TASK ITEM -> Please return the lines below verbatim, beginning at the one that has "(** A dispute: indexed" and stopping after the one that has "(s : TxSet)", and add no other lines.

DATASET EXCERPTS ->

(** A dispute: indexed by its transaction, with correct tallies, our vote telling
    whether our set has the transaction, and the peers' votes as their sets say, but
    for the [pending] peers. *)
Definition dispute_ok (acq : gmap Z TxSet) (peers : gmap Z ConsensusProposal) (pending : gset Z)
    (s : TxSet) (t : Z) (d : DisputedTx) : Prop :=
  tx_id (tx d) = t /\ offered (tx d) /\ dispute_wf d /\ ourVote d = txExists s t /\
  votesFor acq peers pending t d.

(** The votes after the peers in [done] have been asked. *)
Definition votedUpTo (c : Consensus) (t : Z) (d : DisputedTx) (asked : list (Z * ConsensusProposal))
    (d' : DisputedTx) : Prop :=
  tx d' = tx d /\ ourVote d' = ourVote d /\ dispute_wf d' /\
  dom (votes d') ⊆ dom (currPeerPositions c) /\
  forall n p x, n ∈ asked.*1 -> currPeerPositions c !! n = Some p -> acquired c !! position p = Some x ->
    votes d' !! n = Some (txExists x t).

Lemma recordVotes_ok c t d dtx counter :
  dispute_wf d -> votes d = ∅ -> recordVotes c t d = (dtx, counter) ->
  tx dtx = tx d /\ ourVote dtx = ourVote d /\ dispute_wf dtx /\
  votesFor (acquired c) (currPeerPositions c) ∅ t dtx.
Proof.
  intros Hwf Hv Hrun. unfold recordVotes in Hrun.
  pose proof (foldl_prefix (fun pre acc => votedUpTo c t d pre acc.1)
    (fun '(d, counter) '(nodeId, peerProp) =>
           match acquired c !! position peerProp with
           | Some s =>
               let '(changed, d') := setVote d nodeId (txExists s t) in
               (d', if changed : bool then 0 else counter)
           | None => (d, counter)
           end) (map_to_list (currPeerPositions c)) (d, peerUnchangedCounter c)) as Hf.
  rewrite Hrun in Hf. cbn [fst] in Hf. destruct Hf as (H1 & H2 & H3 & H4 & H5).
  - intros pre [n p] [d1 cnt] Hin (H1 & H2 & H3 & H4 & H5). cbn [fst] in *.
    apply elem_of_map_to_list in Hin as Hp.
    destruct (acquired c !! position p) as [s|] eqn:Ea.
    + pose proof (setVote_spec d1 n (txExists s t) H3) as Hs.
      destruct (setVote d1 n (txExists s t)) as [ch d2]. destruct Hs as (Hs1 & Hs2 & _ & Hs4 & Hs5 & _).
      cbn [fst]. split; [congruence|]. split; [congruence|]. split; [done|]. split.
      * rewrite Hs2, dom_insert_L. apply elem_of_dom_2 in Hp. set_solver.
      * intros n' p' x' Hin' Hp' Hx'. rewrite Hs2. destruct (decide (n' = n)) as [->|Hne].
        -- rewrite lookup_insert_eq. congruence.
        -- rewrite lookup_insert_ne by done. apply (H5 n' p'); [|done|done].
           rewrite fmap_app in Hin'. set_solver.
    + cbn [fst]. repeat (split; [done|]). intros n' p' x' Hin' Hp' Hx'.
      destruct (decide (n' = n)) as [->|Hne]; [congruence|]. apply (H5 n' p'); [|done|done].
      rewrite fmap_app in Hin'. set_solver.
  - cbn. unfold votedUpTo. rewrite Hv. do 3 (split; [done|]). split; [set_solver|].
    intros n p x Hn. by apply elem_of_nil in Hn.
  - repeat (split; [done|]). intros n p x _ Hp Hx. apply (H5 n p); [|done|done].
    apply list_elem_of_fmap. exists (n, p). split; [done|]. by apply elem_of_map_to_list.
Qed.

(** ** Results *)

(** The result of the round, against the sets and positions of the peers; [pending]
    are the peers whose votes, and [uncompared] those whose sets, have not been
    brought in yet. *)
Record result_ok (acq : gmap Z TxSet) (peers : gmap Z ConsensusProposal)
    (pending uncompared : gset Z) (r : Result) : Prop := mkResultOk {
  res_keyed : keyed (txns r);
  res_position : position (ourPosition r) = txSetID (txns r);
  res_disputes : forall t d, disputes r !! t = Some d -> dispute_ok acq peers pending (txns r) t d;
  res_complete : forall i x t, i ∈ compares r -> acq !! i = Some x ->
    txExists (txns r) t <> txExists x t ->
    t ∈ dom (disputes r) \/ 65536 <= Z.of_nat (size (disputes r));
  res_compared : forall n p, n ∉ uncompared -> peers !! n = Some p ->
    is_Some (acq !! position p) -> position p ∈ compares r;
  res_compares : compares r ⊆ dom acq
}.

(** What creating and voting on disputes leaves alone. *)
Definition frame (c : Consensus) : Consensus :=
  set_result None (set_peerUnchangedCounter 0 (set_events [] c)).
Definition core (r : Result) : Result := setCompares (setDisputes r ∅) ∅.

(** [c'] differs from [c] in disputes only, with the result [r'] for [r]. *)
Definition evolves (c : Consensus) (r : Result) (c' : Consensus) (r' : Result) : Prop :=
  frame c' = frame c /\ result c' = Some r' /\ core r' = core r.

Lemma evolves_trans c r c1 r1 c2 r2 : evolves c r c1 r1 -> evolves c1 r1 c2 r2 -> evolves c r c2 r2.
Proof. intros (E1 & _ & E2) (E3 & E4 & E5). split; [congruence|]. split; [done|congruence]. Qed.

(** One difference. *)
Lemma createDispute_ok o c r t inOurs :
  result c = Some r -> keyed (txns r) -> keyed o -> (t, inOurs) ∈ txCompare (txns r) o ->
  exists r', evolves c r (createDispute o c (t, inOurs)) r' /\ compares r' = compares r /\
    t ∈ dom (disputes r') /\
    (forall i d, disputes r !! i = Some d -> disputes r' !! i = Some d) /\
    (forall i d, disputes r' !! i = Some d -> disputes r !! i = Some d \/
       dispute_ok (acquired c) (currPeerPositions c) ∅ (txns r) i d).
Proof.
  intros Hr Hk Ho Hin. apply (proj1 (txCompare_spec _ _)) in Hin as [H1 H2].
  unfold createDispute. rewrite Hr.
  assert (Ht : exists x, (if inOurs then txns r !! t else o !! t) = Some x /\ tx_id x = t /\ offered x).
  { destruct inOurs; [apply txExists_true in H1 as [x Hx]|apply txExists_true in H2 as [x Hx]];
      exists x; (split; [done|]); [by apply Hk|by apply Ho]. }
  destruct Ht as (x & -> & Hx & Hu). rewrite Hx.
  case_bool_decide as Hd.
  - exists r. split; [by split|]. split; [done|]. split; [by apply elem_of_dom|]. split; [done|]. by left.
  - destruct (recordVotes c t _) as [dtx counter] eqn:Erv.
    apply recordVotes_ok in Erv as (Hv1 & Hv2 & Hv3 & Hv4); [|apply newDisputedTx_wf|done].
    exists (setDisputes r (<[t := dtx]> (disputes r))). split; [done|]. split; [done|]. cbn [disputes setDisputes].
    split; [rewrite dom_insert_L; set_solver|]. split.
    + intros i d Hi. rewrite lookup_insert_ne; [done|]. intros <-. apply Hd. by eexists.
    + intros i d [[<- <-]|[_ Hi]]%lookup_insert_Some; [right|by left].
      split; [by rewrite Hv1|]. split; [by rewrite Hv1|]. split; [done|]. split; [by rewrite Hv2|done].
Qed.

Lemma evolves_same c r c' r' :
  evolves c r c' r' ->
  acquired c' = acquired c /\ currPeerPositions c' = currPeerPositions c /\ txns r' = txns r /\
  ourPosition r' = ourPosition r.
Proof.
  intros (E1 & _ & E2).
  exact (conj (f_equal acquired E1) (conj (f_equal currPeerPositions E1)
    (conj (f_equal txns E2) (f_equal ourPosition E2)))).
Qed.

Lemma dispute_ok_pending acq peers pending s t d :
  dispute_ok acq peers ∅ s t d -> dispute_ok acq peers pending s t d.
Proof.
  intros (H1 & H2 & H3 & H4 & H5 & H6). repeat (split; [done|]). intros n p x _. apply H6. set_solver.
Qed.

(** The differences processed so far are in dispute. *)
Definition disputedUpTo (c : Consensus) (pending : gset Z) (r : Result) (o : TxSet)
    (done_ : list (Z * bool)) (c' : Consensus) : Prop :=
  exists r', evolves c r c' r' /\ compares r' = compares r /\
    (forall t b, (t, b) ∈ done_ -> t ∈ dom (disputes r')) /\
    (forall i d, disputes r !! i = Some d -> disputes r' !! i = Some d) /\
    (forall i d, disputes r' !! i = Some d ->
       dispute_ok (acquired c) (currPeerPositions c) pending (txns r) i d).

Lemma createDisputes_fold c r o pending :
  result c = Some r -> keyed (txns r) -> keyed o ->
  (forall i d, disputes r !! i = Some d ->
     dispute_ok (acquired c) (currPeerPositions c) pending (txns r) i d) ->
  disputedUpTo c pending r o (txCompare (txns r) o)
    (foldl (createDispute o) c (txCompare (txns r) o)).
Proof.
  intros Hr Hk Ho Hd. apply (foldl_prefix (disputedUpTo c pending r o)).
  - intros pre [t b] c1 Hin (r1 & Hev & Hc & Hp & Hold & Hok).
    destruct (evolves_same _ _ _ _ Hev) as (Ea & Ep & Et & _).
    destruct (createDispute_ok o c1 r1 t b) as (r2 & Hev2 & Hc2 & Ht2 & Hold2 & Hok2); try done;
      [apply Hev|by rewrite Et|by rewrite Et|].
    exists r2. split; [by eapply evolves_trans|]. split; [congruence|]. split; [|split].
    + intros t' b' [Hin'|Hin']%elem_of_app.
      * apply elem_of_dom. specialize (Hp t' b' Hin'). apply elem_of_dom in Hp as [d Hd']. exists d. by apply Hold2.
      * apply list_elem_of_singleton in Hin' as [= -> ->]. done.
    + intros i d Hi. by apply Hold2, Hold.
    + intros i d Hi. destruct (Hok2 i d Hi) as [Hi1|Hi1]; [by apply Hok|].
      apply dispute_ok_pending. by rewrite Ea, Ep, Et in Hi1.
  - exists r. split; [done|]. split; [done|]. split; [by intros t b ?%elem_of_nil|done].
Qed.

* * *

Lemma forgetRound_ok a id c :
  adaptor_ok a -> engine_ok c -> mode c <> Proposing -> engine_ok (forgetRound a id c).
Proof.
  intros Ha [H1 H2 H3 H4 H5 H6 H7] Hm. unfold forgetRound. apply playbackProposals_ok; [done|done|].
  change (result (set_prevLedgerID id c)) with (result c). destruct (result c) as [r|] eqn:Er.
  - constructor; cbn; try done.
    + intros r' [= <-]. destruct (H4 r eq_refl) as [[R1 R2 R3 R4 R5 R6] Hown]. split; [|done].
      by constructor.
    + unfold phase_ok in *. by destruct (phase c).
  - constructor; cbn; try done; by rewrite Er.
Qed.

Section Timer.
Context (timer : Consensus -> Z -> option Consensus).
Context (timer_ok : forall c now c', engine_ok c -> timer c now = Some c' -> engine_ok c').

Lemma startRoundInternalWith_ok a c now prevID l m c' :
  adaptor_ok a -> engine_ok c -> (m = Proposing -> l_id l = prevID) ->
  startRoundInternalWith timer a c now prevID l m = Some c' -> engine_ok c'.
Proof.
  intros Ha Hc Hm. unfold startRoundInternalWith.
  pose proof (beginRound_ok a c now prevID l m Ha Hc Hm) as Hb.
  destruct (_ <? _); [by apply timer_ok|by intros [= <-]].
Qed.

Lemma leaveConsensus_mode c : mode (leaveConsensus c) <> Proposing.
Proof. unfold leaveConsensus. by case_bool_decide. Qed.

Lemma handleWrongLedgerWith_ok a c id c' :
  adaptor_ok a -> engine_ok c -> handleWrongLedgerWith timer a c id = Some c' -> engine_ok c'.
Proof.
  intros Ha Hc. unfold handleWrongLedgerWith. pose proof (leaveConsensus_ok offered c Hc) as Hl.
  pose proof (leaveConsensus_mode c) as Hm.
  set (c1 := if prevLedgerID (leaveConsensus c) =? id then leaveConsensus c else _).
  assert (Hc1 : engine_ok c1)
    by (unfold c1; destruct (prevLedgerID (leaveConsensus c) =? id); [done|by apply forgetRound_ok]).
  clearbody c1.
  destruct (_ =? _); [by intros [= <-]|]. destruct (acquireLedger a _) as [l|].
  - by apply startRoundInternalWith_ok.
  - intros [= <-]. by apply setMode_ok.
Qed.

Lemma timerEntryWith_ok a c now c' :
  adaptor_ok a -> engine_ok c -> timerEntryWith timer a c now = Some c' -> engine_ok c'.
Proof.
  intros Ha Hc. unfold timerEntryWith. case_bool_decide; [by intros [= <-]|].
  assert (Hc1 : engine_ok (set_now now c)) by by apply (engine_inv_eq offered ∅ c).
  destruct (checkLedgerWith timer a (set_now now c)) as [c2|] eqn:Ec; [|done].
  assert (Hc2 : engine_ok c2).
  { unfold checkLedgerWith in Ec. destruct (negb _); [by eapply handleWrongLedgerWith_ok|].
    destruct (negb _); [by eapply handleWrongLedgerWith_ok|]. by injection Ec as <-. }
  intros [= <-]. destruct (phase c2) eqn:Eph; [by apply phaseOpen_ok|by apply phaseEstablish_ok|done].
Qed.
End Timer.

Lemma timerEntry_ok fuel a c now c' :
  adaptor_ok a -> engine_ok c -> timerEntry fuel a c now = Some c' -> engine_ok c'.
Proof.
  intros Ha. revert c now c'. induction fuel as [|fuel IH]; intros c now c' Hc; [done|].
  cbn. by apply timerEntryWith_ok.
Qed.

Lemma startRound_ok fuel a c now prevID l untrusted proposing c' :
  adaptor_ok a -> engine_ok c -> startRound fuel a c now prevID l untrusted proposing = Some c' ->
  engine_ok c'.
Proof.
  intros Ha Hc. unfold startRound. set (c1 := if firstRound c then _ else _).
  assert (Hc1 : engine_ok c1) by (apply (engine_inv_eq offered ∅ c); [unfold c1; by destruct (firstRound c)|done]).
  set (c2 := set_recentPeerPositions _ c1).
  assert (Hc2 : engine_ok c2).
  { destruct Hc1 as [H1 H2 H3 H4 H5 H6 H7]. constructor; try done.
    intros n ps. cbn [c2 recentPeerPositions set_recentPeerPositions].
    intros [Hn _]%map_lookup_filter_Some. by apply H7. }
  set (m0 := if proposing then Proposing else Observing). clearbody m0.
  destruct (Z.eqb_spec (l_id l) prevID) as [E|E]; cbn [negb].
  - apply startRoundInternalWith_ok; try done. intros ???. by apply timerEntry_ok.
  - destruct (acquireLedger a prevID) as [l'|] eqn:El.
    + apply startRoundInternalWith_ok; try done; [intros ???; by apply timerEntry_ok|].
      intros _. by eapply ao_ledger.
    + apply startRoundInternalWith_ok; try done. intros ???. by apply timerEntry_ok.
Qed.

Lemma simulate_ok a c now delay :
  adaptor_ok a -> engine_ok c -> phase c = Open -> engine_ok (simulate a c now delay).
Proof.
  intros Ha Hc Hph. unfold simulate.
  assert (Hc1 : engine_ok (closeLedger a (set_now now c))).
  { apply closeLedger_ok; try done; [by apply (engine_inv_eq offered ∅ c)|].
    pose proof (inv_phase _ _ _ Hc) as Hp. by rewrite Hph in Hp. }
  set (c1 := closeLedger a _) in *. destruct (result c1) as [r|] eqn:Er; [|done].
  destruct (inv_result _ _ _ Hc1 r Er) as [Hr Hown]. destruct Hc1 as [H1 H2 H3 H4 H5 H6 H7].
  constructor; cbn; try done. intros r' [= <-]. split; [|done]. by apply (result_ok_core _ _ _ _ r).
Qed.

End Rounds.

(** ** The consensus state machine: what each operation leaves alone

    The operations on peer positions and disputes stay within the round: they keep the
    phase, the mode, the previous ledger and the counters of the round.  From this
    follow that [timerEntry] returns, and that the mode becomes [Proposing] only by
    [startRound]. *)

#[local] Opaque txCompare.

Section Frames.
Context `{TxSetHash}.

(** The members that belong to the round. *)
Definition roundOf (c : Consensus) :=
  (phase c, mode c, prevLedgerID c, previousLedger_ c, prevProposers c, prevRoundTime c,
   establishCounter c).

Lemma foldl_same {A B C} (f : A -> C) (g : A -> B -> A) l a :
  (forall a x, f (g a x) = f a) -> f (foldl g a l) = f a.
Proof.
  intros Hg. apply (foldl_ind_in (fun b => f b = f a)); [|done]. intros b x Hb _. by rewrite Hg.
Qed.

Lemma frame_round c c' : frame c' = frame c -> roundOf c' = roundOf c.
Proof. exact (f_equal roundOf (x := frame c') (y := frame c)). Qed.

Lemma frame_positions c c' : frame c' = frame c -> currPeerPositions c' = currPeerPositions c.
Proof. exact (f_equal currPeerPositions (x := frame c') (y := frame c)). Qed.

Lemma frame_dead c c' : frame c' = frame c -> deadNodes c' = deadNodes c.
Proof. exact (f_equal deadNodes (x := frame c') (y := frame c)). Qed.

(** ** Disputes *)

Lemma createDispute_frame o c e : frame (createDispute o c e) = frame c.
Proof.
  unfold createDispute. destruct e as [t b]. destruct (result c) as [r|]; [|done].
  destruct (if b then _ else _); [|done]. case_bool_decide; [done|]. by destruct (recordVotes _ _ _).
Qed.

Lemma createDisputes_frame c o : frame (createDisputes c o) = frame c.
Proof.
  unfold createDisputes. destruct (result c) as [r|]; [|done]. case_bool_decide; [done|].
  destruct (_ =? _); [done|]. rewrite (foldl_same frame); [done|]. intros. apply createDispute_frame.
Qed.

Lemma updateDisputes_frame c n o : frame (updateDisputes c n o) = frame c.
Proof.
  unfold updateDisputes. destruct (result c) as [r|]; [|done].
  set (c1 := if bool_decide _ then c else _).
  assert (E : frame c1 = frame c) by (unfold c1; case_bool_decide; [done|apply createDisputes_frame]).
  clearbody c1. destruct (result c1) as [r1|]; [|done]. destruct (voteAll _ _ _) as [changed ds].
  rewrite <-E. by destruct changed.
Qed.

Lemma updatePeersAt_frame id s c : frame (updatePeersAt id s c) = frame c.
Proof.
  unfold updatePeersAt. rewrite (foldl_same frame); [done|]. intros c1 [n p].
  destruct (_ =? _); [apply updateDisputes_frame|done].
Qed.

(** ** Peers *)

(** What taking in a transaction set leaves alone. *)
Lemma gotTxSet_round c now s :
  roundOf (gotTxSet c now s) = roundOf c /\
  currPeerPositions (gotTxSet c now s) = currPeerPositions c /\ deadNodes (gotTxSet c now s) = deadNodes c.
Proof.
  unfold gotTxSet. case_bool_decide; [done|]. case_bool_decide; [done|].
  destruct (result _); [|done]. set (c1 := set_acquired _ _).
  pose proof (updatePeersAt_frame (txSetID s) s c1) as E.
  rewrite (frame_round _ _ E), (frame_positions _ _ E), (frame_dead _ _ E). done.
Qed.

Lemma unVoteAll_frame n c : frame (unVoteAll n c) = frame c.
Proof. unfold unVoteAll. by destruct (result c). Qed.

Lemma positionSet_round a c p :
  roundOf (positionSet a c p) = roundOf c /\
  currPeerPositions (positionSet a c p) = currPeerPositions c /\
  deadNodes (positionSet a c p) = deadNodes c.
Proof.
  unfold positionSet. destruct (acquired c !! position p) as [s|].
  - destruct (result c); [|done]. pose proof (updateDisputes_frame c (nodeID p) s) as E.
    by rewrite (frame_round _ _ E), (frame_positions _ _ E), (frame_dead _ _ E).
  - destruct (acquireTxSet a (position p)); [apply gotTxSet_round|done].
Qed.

ANSWER TO THE PROBLEM ->
(** A dispute: indexed by its transaction, with correct tallies, our vote telling
    whether our set has the transaction, and the peers' votes as their sets say, but
    for the [pending] peers. *)
Definition dispute_ok (acq : gmap Z TxSet) (peers : gmap Z ConsensusProposal) (pending : gset Z)
    (s : TxSet) (t : Z) (d : DisputedTx) : Prop :=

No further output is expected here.